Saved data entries

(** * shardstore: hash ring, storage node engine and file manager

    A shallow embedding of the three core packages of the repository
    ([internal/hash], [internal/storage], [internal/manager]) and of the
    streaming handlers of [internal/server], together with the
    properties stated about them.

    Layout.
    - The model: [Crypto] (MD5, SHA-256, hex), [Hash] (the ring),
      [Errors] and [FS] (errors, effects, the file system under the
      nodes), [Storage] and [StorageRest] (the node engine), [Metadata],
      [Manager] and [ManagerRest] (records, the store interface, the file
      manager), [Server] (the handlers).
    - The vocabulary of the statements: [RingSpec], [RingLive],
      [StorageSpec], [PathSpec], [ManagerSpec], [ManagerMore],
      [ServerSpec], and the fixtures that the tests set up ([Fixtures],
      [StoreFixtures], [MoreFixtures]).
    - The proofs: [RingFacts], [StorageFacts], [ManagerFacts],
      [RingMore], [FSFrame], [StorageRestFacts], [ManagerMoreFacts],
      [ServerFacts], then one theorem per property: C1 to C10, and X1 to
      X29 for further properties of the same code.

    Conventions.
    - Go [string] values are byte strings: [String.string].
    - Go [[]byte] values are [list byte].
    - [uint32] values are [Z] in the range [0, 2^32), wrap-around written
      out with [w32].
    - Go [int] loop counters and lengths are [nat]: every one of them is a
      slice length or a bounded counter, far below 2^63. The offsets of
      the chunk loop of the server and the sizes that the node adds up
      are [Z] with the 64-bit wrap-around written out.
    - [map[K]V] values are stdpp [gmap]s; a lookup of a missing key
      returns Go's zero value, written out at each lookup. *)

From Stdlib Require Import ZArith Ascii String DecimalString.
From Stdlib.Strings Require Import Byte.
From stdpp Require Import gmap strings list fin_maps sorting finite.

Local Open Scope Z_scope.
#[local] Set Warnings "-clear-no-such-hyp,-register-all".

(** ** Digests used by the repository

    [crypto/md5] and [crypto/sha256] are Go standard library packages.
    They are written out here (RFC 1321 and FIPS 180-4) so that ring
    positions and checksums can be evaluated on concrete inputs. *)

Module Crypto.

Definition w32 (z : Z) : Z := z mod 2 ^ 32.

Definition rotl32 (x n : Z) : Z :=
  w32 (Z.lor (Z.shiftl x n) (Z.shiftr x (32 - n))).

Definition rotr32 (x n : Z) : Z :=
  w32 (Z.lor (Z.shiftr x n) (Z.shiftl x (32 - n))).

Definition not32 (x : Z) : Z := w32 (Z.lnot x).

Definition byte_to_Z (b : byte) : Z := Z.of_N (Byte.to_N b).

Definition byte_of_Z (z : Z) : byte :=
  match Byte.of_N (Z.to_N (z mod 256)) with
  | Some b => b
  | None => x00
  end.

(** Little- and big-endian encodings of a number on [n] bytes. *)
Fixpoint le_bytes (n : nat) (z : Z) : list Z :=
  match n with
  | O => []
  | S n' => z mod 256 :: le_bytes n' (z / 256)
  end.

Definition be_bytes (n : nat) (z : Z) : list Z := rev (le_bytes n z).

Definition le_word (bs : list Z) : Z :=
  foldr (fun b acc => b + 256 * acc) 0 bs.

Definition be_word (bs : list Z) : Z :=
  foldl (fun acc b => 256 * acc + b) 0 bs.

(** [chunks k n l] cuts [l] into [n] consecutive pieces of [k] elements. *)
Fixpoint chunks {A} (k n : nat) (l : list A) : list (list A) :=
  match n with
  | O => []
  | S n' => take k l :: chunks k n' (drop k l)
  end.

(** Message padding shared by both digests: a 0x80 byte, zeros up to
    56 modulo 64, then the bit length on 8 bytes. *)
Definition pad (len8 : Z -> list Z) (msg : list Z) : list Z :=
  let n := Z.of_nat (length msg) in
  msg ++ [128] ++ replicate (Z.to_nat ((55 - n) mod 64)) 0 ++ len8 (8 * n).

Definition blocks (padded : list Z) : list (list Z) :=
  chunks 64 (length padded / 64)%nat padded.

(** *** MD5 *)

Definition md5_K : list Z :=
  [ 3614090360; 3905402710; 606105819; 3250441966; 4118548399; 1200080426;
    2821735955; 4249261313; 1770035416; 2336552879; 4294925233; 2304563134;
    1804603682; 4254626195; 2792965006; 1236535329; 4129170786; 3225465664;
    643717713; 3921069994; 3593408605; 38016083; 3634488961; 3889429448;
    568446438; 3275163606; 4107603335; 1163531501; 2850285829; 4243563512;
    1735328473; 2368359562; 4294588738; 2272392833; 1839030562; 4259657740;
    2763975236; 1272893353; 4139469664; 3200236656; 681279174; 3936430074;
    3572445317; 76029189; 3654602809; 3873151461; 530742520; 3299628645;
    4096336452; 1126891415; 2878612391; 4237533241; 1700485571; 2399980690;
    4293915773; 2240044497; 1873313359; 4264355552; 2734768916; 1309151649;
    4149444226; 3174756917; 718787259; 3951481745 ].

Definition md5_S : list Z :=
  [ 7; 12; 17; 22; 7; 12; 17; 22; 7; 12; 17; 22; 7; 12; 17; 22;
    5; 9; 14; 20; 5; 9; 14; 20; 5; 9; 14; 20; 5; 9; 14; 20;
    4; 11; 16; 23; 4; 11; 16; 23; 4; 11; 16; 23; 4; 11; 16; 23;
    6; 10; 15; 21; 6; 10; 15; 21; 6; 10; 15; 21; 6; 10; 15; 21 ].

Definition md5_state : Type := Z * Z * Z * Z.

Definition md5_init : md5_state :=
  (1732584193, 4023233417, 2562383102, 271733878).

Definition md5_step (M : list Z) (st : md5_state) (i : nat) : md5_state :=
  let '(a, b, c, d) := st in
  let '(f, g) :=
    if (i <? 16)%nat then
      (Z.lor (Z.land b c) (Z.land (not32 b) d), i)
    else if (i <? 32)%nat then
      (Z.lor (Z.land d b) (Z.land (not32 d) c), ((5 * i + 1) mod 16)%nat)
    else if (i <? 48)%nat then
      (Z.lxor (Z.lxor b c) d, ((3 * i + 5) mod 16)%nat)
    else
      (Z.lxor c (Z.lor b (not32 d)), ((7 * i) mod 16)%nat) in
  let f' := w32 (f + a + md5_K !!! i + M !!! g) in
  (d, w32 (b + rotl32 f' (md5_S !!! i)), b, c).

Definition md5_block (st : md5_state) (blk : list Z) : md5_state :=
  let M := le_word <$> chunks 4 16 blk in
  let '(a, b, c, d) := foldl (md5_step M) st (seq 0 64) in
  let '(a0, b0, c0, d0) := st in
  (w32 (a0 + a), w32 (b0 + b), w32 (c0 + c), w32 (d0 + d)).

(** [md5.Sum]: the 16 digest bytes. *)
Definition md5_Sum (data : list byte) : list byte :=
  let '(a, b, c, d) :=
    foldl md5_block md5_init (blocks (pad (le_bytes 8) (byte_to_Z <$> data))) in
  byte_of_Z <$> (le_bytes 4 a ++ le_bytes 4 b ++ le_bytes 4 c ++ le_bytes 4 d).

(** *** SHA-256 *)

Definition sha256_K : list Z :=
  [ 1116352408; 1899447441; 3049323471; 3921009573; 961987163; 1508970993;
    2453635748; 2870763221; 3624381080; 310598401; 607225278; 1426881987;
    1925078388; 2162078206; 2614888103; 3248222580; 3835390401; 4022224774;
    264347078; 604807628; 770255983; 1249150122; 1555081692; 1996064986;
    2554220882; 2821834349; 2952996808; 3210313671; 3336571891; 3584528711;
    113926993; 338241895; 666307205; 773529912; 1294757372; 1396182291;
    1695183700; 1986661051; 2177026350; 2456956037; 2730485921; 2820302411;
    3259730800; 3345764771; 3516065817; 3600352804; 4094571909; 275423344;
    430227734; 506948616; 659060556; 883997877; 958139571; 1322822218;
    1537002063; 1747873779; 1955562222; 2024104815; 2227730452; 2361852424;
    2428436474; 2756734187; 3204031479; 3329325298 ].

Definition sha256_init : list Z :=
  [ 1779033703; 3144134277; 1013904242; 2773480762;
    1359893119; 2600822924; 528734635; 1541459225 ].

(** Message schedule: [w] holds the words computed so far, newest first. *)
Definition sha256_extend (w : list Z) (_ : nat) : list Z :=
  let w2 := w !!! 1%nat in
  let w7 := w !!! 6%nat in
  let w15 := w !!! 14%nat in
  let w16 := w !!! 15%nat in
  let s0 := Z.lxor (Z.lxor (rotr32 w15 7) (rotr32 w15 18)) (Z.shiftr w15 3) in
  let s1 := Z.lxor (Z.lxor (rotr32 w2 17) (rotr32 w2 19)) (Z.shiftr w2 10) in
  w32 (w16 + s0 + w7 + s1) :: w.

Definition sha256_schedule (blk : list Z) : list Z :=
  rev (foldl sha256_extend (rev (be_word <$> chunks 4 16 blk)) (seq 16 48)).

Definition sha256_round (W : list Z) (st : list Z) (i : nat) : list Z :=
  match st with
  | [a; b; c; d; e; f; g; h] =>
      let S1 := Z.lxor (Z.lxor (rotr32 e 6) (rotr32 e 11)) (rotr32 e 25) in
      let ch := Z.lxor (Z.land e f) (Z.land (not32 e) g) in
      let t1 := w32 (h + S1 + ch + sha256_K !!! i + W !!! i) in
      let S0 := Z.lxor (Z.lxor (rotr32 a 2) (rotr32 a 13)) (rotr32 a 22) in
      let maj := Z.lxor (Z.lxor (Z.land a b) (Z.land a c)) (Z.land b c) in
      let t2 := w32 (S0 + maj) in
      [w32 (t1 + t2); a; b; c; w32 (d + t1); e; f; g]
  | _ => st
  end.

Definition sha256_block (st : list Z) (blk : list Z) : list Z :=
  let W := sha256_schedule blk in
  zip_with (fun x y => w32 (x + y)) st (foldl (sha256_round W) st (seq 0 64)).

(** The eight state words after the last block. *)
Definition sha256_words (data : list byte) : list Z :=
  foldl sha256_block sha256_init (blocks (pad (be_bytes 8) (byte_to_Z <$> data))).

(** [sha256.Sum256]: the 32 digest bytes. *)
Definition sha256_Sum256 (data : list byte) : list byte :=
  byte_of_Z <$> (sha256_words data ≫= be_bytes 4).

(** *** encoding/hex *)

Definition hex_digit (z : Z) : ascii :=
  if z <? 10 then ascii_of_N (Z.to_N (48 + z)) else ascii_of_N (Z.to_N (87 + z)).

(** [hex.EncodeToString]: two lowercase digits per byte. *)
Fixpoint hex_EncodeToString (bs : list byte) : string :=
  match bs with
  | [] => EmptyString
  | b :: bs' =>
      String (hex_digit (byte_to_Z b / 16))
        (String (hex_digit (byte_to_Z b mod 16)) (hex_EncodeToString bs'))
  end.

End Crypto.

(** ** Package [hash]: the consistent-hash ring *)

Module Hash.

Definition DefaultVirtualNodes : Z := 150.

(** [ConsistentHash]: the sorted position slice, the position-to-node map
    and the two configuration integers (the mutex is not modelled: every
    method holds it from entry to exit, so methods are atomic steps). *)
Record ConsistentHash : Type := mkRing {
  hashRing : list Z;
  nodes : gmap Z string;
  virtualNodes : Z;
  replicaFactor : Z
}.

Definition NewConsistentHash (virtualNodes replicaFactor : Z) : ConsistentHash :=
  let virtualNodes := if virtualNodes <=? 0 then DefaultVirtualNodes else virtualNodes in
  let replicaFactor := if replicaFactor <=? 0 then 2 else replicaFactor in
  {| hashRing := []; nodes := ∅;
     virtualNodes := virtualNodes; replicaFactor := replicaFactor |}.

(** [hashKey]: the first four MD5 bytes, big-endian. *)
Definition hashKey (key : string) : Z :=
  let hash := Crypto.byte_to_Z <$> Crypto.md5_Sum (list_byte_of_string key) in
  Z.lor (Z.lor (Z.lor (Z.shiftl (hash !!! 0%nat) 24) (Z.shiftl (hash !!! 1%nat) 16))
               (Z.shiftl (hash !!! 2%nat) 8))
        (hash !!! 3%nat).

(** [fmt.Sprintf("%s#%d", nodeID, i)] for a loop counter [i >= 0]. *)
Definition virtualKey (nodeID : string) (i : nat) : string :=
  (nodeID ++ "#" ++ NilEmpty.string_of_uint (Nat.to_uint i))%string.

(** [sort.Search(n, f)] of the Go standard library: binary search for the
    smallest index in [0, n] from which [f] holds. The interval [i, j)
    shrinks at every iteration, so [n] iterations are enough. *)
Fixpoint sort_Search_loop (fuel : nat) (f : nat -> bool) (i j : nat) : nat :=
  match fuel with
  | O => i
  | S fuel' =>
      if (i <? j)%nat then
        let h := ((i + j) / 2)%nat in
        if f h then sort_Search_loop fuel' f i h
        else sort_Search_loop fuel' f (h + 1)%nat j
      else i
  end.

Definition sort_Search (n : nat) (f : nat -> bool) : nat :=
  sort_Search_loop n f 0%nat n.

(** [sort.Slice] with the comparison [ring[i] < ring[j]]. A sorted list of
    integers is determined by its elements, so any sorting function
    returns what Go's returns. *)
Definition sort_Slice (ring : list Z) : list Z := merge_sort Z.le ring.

* Activity: Which of the lines above contain "land"? Return them all.

* Exercise output:
      (Z.lor (Z.land b c) (Z.land (not32 b) d), i)
      (Z.lor (Z.land d b) (Z.land (not32 d) c), ((5 * i + 1) mod 16)%nat)
      let ch := Z.lxor (Z.land e f) (Z.land (not32 e) g) in
      let maj := Z.lxor (Z.lxor (Z.land a b) (Z.land a c)) (Z.land b c) in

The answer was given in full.